(* ===== verification/KernelHeap.v ===== *)
(** * The kernel heap on physical pages

    src/kernel/mem/HeapManager.cpp: the heap of liballoc_1_1.c gets its pages
    from the page frame allocator, and the kernel calls it through
    [HeapMalloc] and its companions.  The page frame allocator satisfies what
    the heap relies on, so the theorems on the heap hold for the two
    together. *)

From stdpp Require Import gmap.
From S2P Require Import Prelude PageFrame PageFrameSpec.
From S2P Require Import Liballoc LiballocInv LiballocMalloc LiballocSearch LiballocFree LiballocSpec.

Local Open Scope Z_scope.

(** ** The pages *)

(** [RequestPages] and [FreePages] of HeapManager.cpp; address 0 is NULL. *)
#[global] Instance kernel_pages : PageSource PageFrameAllocator := {
  RequestPages s n :=
    match PageFrame.RequestPages s n with
    | Ok (s', a) => (if decide (a = 0) then None else Some a, s')
    | Err _ => (None, s)
    end;
  FreePages s a n :=
    match PageFrame.FreePages s a n with
    | Ok s' => s'
    | Err _ => s
    end
}.

(** Pages handed out: marked, neither the first nor the last one. *)
Definition handed_out (s : PageFrameAllocator) (a n : Z) : Prop :=
  exists k, a = k * 4096 /\ 0 < k /\ 0 < n /\ k + n < pages s /\ forall j, k <= j < k + n -> in_use s j = true.

Lemma marked_sealed s s' lo n : sealed s -> marked s s' lo n true -> sealed s'.
Proof.
  intros (Hp & H0 & Hl) Hm. unfold sealed. rewrite (mk_pages _ _ _ _ _ Hm).
  split_and!; [done| |]; rewrite (mk_bits _ _ _ _ _ Hm) by lia; by case_decide.
Qed.

Lemma handed_out_kept s s' lo n v a' n' : marked s s' lo n v -> handed_out s a' n' ->
  (v = true \/ lo + n <= a' / 4096 \/ a' / 4096 + n' <= lo) -> handed_out s' a' n'.
Proof.
  intros Hm (k & -> & Hk & Hn & Hkn & Hu) Hv. rewrite page_index in Hv.
  exists k. split_and!; try done; [by rewrite (mk_pages _ _ _ _ _ Hm)|].
  intros j Hj. rewrite (mk_bits _ _ _ _ _ Hm) by lia. case_decide; [|by apply Hu].
  destruct Hv as [->|Hv]; [done|lia].
Qed.

(** The outcome of a request, for the interface. *)
Lemma kernel_request p n : pfa_ok p /\ sealed p -> 0 < n < 2 ^ 20 ->
  (exists k p', Liballoc.RequestPages p n = (Some (k * 4096), p') /\ 0 < k /\ free_run p k n /\ marked p p' k n true) \/
  (exists p', Liballoc.RequestPages p n = (None, p') /\ marked p p' 0 0 true).
Proof.
  intros [Hs Hsl] Hn. unfold Liballoc.RequestPages, kernel_pages, PageFrame.RequestPages.
  destruct (request_pages_ok n (page_fuel p) ltac:(lia) p Hs Hsl) as [(k & p' & _ & Hk0 & Hr & E & Hm)|(_ & p' & E & Hm & _)].
  { pose proof (po_index _ Hs). unfold page_fuel. rewrite (page_limit_ok p Hs). lia. }
  - left. exists k, p'. rewrite E, decide_False by lia. done.
  - right. exists p'. rewrite E, decide_True by done. done.
Qed.

(** A run of pages given back. *)
Lemma kernel_free p a n : pfa_ok p -> handed_out p a n ->
  marked p (Liballoc.FreePages p a n) (a / 4096) n false.
Proof.
  intros Hs (k & -> & Hk & Hn & Hkn & Hu). unfold Liballoc.FreePages, kernel_pages. rewrite page_index.
  destruct (FreePages_ok p k n Hs ltac:(lia) ltac:(lia) ltac:(lia)) as (p' & -> & Hm & _). done.
Qed.

#[global] Instance kernel_pages_laws : PageSourceLaws PageFrameAllocator.
Proof.
  refine {| valid s := pfa_ok s /\ sealed s; owned := handed_out |}.
  - intros p n a p' Hv Hn E. destruct (kernel_request p n Hv Hn) as [(k & p1 & E1 & Hk & Hr & Hm)|(p1 & E1 & _)];
      rewrite E in E1; [|done]. injection E1 as -> ->. destruct Hv as [Hs Hsl]. destruct Hr as (_ & Hkn & Hfree).
    pose proof (pages_bound p Hs). pose proof Hsl as (_ & _ & Hlast).
    assert (k + n < pages p) as Hend.
    { enough (k + n <> pages p) by lia. intros Ee. rewrite Hfree in Hlast by lia. done. }
    assert (forall j, k <= j < k + n -> in_use p1 j = true) as Hmark
      by (intros j Hj; rewrite (mk_bits _ _ _ _ _ Hm) by lia; by rewrite decide_True).
    unfold l_pageSize. split_and!; try lia; [apply (mk_ok _ _ _ _ _ Hm)|by eapply marked_sealed| |].
    + exists k. split_and!; try done; try lia. by rewrite (mk_pages _ _ _ _ _ Hm).
    + intros a' n' Hn' Ho. split; [eapply handed_out_kept; [done|done|by left]|].
      destruct Ho as (k' & -> & Hk' & _ & Hkn' & Hu').
      enough (k + n <= k' \/ k' + n' <= k) by lia.
      destruct (decide (k + n <= k')) as [|Hc]; [by left|right].
      destruct (decide (k' + n' <= k)) as [|Hc']; [done|]. exfalso.
      pose proof (Hfree (Z.max k k') ltac:(lia)) as F1. rewrite Hu' in F1 by lia. done.
  - intros p n p' Hv Hn E. destruct (kernel_request p n Hv Hn) as [(k & p1 & E1 & _)|(p1 & E1 & Hm)];
      rewrite E in E1; [done|]. injection E1 as ->. destruct Hv as [Hs Hsl]. split.
    + split; [apply (mk_ok _ _ _ _ _ Hm)|by eapply marked_sealed].
    + intros a' n' Ho. eapply handed_out_kept; [done|done|by left].
  - intros p a n [Hs Hsl] Ho. pose proof (kernel_free p a n Hs Ho) as Hm. destruct Ho as (k & -> & Hk & Hn & Hkn & _).
    rewrite page_index in Hm. split; [apply (mk_ok _ _ _ _ _ Hm)|]. destruct Hsl as (Hp & H0 & Hl). unfold sealed.
    rewrite (mk_pages _ _ _ _ _ Hm). split_and!; [done| |]; rewrite (mk_bits _ _ _ _ _ Hm) by lia; by rewrite decide_False by lia.
  - intros p a n a' n' [Hs Hsl] Ho Ho' Hd. pose proof (kernel_free p a n Hs Ho) as Hm.
    eapply handed_out_kept; [exact Hm|done|]. right.
    destruct Ho as (k & -> & Hk & Hn & Hkn & _). destruct Ho' as (k' & -> & Hk' & Hn' & Hkn' & _).
    rewrite !page_index. unfold l_pageSize in Hd. lia.
Defined.

(** ** The functions the kernel calls *)

Inductive AllocationAlgorithm :=
| NoAllocationAlgorithm | Default | LibAlloc | LibAlloc11 | BuddyAlloc | XallocV1.

Section manager.
Context {P : Type} `{PageSource P}.

Record allocator := mk_allocator {
  op_malloc : heap (P := P) -> Z -> res (heap (P := P) * Z);
  op_free : heap (P := P) -> Z -> res (heap (P := P));
  op_calloc : heap (P := P) -> Z -> Z -> res (heap (P := P) * Z);
  op_realloc : heap (P := P) -> Z -> Z -> res (heap (P := P) * Z)
}.

Definition liballoc11 : allocator := mk_allocator malloc free calloc realloc.

(** The other allocators. *)
Context (others : AllocationAlgorithm -> allocator).

Definition algorithm (AlgorithmToUse : AllocationAlgorithm) : res allocator :=
  match AlgorithmToUse with
  | LibAlloc11 => Ok liballoc11
  | NoAllocationAlgorithm => Err Panic
  | a => Ok (others a)
  end.

(** [memset] of the kernel's string functions, on the memory of the heap. *)
Fixpoint memset_heap (h : heap (P := P)) (dest data i : Z) (n : nat) : res heap :=
  match n with
  | O => Ok h
  | S n' => let* h := store_byte h (dest + i) (u8 data) in memset_heap h dest data (i + 1) n'
  end.

Definition HeapFree (a : AllocationAlgorithm) (h : heap) (Address : Z) : res heap :=
  let* o := algorithm a in op_free o h Address.

Definition HeapMalloc (a : AllocationAlgorithm) (h : heap) (Size : Z) : res (heap * Z) :=
  let* o := algorithm a in
  let* '(h, ret) := op_malloc o h Size in
  let* h := memset_heap h ret 0 0 (Z.to_nat Size) in
  Ok (h, ret).

Definition HeapCalloc (a : AllocationAlgorithm) (h : heap) (n Size : Z) : res (heap * Z) :=
  let* o := algorithm a in
  let* '(h, ret) := op_calloc o h n Size in
  let* h := memset_heap h ret 0 0 (Z.to_nat (u64 (n * Size))) in
  Ok (h, ret).

Definition HeapRealloc (a : AllocationAlgorithm) (h : heap) (Address Size : Z) : res (heap * Z) :=
  let* o := algorithm a in
  let* '(h, ret) := op_realloc o h Address Size in
  let* h := memset_heap h ret 0 0 (Z.to_nat Size) in
  Ok (h, ret).
End manager.

Section manager_proofs.
Context {P : Type} `{PageSourceLaws P} (others : AllocationAlgorithm -> allocator (P := P)).
Implicit Types (h : heap (P := P)) (B : list block).

Lemma memset_heap_ok B x c n : forall h i, heap_inv h B -> x ∈ live B -> 0 <= i -> i + Z.of_nat n <= al_req x ->
  exists by_, memset_heap h (al_ptr x) c i n = Ok (set_bytes h by_) /\ heap_inv (set_bytes h by_) B /\
    forall k, by_ !! k = if decide (al_ptr x + i <= k < al_ptr x + i + Z.of_nat n) then Some (u8 c) else h_bytes h !! k.
Proof.
  induction n as [|n IH]; intros h i Hi Hx Hi0 Hn; cbn [memset_heap].
  - exists (h_bytes h). assert (set_bytes h (h_bytes h) = h) as -> by (by destruct h). split_and!; [done|done|].
    intros k. by rewrite decide_False by lia.
  - destruct (store_ok h B x (al_ptr x + i) (u8 c) Hi Hx ltac:(unfold usable; lia)) as [-> Hi']. cbn [bind].
    destruct (IH _ (i + 1) Hi' Hx ltac:(lia) ltac:(lia)) as (by_ & E & Hi2 & Hk).
    exists by_. split_and!; [exact E|exact Hi2|]. intros k. rewrite Hk. cbn [h_bytes set_bytes].
    rewrite (wrapu_small 8 (u8 c)) by (apply wrapu_range; lia).
    destruct (decide (k = al_ptr x + i)) as [->|Hne].
    + rewrite decide_False by lia. rewrite decide_True by lia. by rewrite lookup_insert_eq.
    + rewrite lookup_insert_ne by done.
      destruct (decide (al_ptr x + (i + 1) <= k < al_ptr x + (i + 1) + Z.of_nat n)).
      * by rewrite decide_True by lia.
      * by rewrite decide_False by lia.
Qed.

(** The whole allocation filled with zeros, the others untouched. *)
Lemma cleared h B x : heap_inv h B -> x ∈ live B ->
  exists h', memset_heap h (al_ptr x) 0 0 (Z.to_nat (al_req x)) = Ok h' /\ heap_inv h' B /\
    (forall k, usable x k -> h_bytes h' !! k = Some 0) /\
    forall L, (forall z, z ∈ L -> z ∈ live B /\ z <> x) -> preserved h h' L.
Proof.
  intros Hi Hx. destruct (live_ptr h B x Hi Hx) as (? & ? & _ & ?).
  assert (0 <= al_req x) as Hr.
  { apply live_split in Hx as (B1 & b & B2 & l1 & l2 & -> & Ea). by destruct (in_live _ _ _ _ _ _ _ Hi Ea) as (_ & _ & _ & _ & ? & _). }
  destruct (memset_heap_ok B x 0 (Z.to_nat (al_req x)) h 0 Hi Hx ltac:(lia) ltac:(lia)) as (by_ & E & Hi' & Hk).
  exists (set_bytes h by_). split_and!; [done|done| |].
  - intros k Hu. cbn. rewrite Hk, decide_True; [done|]. unfold usable in Hu. lia.
  - intros L HL z k Hz Hzk. destruct (HL z Hz) as [Hzl Hne]. cbn. rewrite Hk, decide_False; [done|]. intros Hxk. apply Hne.
    apply (usable_unique h B z x k Hi Hzl Hx Hzk). unfold usable. lia.
Qed.

(** [HeapMalloc] returns a new allocation filled with zeros and leaves the
    bytes of all others. *)
Theorem HeapMalloc_correct h B Size : heap_inv h B -> small Size -> ~ no_pages (h_pages h) Size ->
  exists h' x B', HeapMalloc others LibAlloc11 h Size = Ok (h', al_ptr x) /\ heap_inv h' B' /\ al_req x = Size /\
    live B' ≡ₚ x :: live B /\ preserved h h' (live B) /\ forall k, usable x k -> h_bytes h' !! k = Some 0.
Proof.
  intros Hi Hs Hpg. unfold HeapMalloc. cbn [algorithm bind op_malloc liballoc11].
  destruct (malloc_outcome Size Hs h B Hi) as [(h1 & x & C & -> & HiC & Ex & Hl & Eby)|(? & ? & _ & _ & _ & Hno & _)]; [|done].
  destruct (success_preserved h B h1 C x HiC Hl Eby) as (Hx & Hxn & Hin & Hp1). cbn [bind].
  destruct (cleared h1 C x HiC Hx) as (h2 & E & Hi2 & Hz & Hp2). rewrite Ex in E. rewrite E. cbn [bind].
  exists h2, x, C. split_and!; try done. intros z k Hz' Hk.
  rewrite (Hp2 (live B)) with (z := z); [by apply (Hp1 z k Hz')| |done|done].
  intros y Hy. split; [by apply Hin|]. intros ->. done.
Qed.

(** [HeapRealloc] clears the block it returns: whatever the old block held,
    every byte of the new one is 0. *)
Theorem HeapRealloc_clears h B a n : heap_inv h B -> a ∈ live B -> initialised h a -> small n -> al_req a < n ->
  ~ no_pages (h_pages h) n ->
  exists h' x B', HeapRealloc others LibAlloc11 h (al_ptr a) n = Ok (h', al_ptr x) /\ heap_inv h' B' /\
    al_req x = n /\ forall k, usable x k -> h_bytes h' !! k = Some 0.
Proof.
  intros Hi Ha Hinit Hn Hgrow Hpg. unfold HeapRealloc. cbn [algorithm bind op_realloc liballoc11].
  destruct (realloc_grow_ok h B a n Hi Ha Hinit Hn Hgrow (pages_enough h B n Hi Hn Hpg)) as (h1 & x & C & L & -> & HiC & Ex & _ & HL & _).
  cbn [bind]. destruct (cleared h1 C x HiC) as (h2 & E & Hi2 & Hz & _); [rewrite HL; by left|].
  rewrite Ex in E. rewrite E. cbn [bind]. by exists h2, x, C.
Qed.
End manager_proofs.

(** C2 The heap on the page frame allocator: whatever the kernel allocates,
    frees and writes, every byte of a pointer it holds lies in a page of the
    bitmap that is marked in use, so that no page under it can be handed
    out again. *)
Theorem kernel_heap_pages p h L : pfa_ok p -> sealed p -> rtc client_step (empty_heap p, []) (h, L) ->
  forall q n k, (q, n) ∈ L -> q <= k < q + n -> 0 < k / 4096 < pages (h_pages h) /\ in_use (h_pages h) (k / 4096) = true.
Proof.
  intros Hs Hsl (B & Hi & HL)%client_reachable q n k Hin Hk; [|done]. cbn [fst snd] in *.
  rewrite HL in Hin. apply held_elem in Hin as (a & Ha & -> & ->).
  destruct (live_ptr h B a Hi Ha) as (? & ? & _ & ?).
  apply live_split in Ha as (B1 & b & B2 & l1 & l2 & -> & Ea).
  destruct (in_live _ _ _ _ _ _ _ Hi Ea) as (_ & ? & ? & ? & ? & ? & ?).
  pose proof (hi_owned _ _ Hi) as Ho. apply Forall_app in Ho as [_ [Ho _]%Forall_cons].
  destruct Ho as (i & Ei & Hi0 & Hn & Hend & Hu). unfold bl_end, bl_size, l_pageSize in *.
  assert (i <= k / 4096 < i + bl_pages b) as Hr
    by (split; [apply Z.div_le_lower_bound; lia|apply Z.div_lt_upper_bound; lia]).
  split; [lia|]. by apply Hu.
Qed.

(** ** Witnesses *)

#[local] Existing Instance limited_pages.
#[local] Existing Instance limited_laws.

Lemma HeapMalloc_correct_witness : exists h' x,
  HeapMalloc (fun _ => liballoc11) LibAlloc11 (sample 0x100000) 200 = Ok (h', al_ptr x) /\ al_req x = 200.
Proof.
  destruct (HeapMalloc_correct (fun _ => liballoc11) (sample 0x100000) [sample_block 0x100000] 200)
    as (h' & x & B' & E & _ & Ex & _); [apply sample_inv; by left|unfold small; lia|vm_compute; discriminate|].
  exists h', x. exact (conj E Ex).
Defined.

(** The two bytes 7 and 8 are lost. *)
Lemma HeapRealloc_clears_witness : exists h' x,
  HeapRealloc (fun _ => liballoc11) LibAlloc11 (sample 0x100000) (al_ptr (sample_first 0x100000)) 500 = Ok (h', al_ptr x) /\
  h_bytes h' !! al_ptr x = Some 0 /\ h_bytes (sample 0x100000) !! al_ptr (sample_first 0x100000) = Some 7.
Proof.
  destruct (HeapRealloc_clears (fun _ => liballoc11) (sample 0x100000) [sample_block 0x100000] (sample_first 0x100000) 500)
    as (h' & x & B' & E & _ & Ex & Hz);
    [apply sample_inv; by left|apply sample_live|apply sample_initialised; by left|unfold small; lia|cbn; lia
    |vm_compute; discriminate|].
  exists h', x. split; [exact E|]. split; [apply Hz; unfold usable; lia|vm_compute; reflexivity].
Defined.

(** Sixty-four pages, of which the first and the last are in use. *)
Definition boot_pfa : PageFrameAllocator :=
  mk_pfa (mk_bitmap 8 0 [0x80; 0; 0; 0; 0; 0; 0; 0x01]) 0x40000 (62 * 4096) (2 * 4096) 0 0 true.

Lemma boot_pfa_ok : pfa_ok boot_pfa /\ sealed boot_pfa.
Proof.
  split; [split; [split|]|by vm_compute]; cbn; try done; try (unfold pages; cbn; lia).
  repeat constructor; lia.
Qed.

Definition boot_heap : heap :=
  match malloc (empty_heap boot_pfa) 100 with
  | Ok (h, _) => h
  | Err _ => empty_heap boot_pfa
  end.

Lemma boot_heap_step : client_step (empty_heap boot_pfa, []) (boot_heap, [(0x1060, 100)]).
Proof.
  refine (step_malloc (empty_heap boot_pfa) [] 100 boot_heap 0x1060 _ _); [unfold small; lia|evaluate].
Qed.

Lemma kernel_heap_pages_witness : in_use (h_pages boot_heap) 1 = true /\ in_use boot_pfa 1 = false.
Proof.
  destruct boot_pfa_ok as [Hs Hsl]. split; [|reflexivity].
  apply (kernel_heap_pages boot_pfa boot_heap [(0x1060, 100)] Hs Hsl (rtc_once _ _ boot_heap_step) 0x1060 100 0x1060);
    [by left|lia].
Defined.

○ ○ ○ ○

> _Required action_: Only the lines above starting at the one containing "let* '(h, ret) := op_calloc o h n Size in" and ending at the one containing "allocator (P := P)).", both included, are to be returned, exactly as they read.

> _Result of the exercise_:
  let* '(h, ret) := op_calloc o h n Size in
  let* h := memset_heap h ret 0 0 (Z.to_nat (u64 (n * Size))) in
  Ok (h, ret).

Definition HeapRealloc (a : AllocationAlgorithm) (h : heap) (Address Size : Z) : res (heap * Z) :=
  let* o := algorithm a in
  let* '(h, ret) := op_realloc o h Address Size in
  let* h := memset_heap h ret 0 0 (Z.to_nat Size) in
  Ok (h, ret).
End manager.

Section manager_proofs.
Context {P : Type} `{PageSourceLaws P} (others : AllocationAlgorithm -> allocator (P := P)).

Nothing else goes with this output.